WHAT IS REQUIRED: Run through the records and show each line that includes the string "exists".

RECORDS FOR THIS TASK:

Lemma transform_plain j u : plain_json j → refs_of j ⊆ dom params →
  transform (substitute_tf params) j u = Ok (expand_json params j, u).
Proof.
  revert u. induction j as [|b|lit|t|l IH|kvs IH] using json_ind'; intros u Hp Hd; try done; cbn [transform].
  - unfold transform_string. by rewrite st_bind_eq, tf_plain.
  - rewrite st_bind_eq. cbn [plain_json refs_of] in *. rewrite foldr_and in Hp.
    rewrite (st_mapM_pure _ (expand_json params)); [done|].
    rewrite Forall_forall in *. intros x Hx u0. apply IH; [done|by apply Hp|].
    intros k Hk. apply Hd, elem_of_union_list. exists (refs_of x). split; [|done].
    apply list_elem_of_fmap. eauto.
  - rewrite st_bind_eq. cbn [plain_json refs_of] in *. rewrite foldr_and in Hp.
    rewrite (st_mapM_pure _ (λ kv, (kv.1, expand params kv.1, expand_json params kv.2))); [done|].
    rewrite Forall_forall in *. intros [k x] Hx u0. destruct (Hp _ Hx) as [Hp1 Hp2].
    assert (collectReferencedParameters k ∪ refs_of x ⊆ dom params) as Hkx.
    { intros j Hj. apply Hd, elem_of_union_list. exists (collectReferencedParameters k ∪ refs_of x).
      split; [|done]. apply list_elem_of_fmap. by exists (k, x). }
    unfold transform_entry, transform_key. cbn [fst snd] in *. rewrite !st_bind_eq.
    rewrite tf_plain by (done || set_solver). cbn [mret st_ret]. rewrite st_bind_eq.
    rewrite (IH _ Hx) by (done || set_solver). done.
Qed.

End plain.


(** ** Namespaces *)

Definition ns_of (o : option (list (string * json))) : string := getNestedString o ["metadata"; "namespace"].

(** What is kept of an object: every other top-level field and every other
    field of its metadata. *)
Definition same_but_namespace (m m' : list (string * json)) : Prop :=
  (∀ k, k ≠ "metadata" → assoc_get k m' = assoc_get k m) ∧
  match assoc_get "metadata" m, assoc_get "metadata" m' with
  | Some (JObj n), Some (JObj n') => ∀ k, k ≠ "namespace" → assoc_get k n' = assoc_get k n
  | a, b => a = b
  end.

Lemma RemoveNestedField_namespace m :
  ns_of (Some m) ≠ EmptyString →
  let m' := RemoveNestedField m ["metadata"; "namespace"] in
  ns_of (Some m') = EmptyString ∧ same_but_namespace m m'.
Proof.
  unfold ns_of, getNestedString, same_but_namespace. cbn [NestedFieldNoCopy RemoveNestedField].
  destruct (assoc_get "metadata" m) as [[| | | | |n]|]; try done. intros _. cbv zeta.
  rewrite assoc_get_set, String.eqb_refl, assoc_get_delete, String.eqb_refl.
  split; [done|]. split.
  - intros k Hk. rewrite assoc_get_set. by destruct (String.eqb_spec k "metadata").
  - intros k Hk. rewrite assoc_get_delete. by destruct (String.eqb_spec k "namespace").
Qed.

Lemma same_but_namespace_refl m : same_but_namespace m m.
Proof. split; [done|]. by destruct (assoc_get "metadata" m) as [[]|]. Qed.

SOLVED PROBLEM:
    intros k Hk. apply Hd, elem_of_union_list. exists (refs_of x). split; [|done].
    { intros j Hj. apply Hd, elem_of_union_list. exists (collectReferencedParameters k ∪ refs_of x).
      split; [|done]. apply list_elem_of_fmap. by exists (k, x). }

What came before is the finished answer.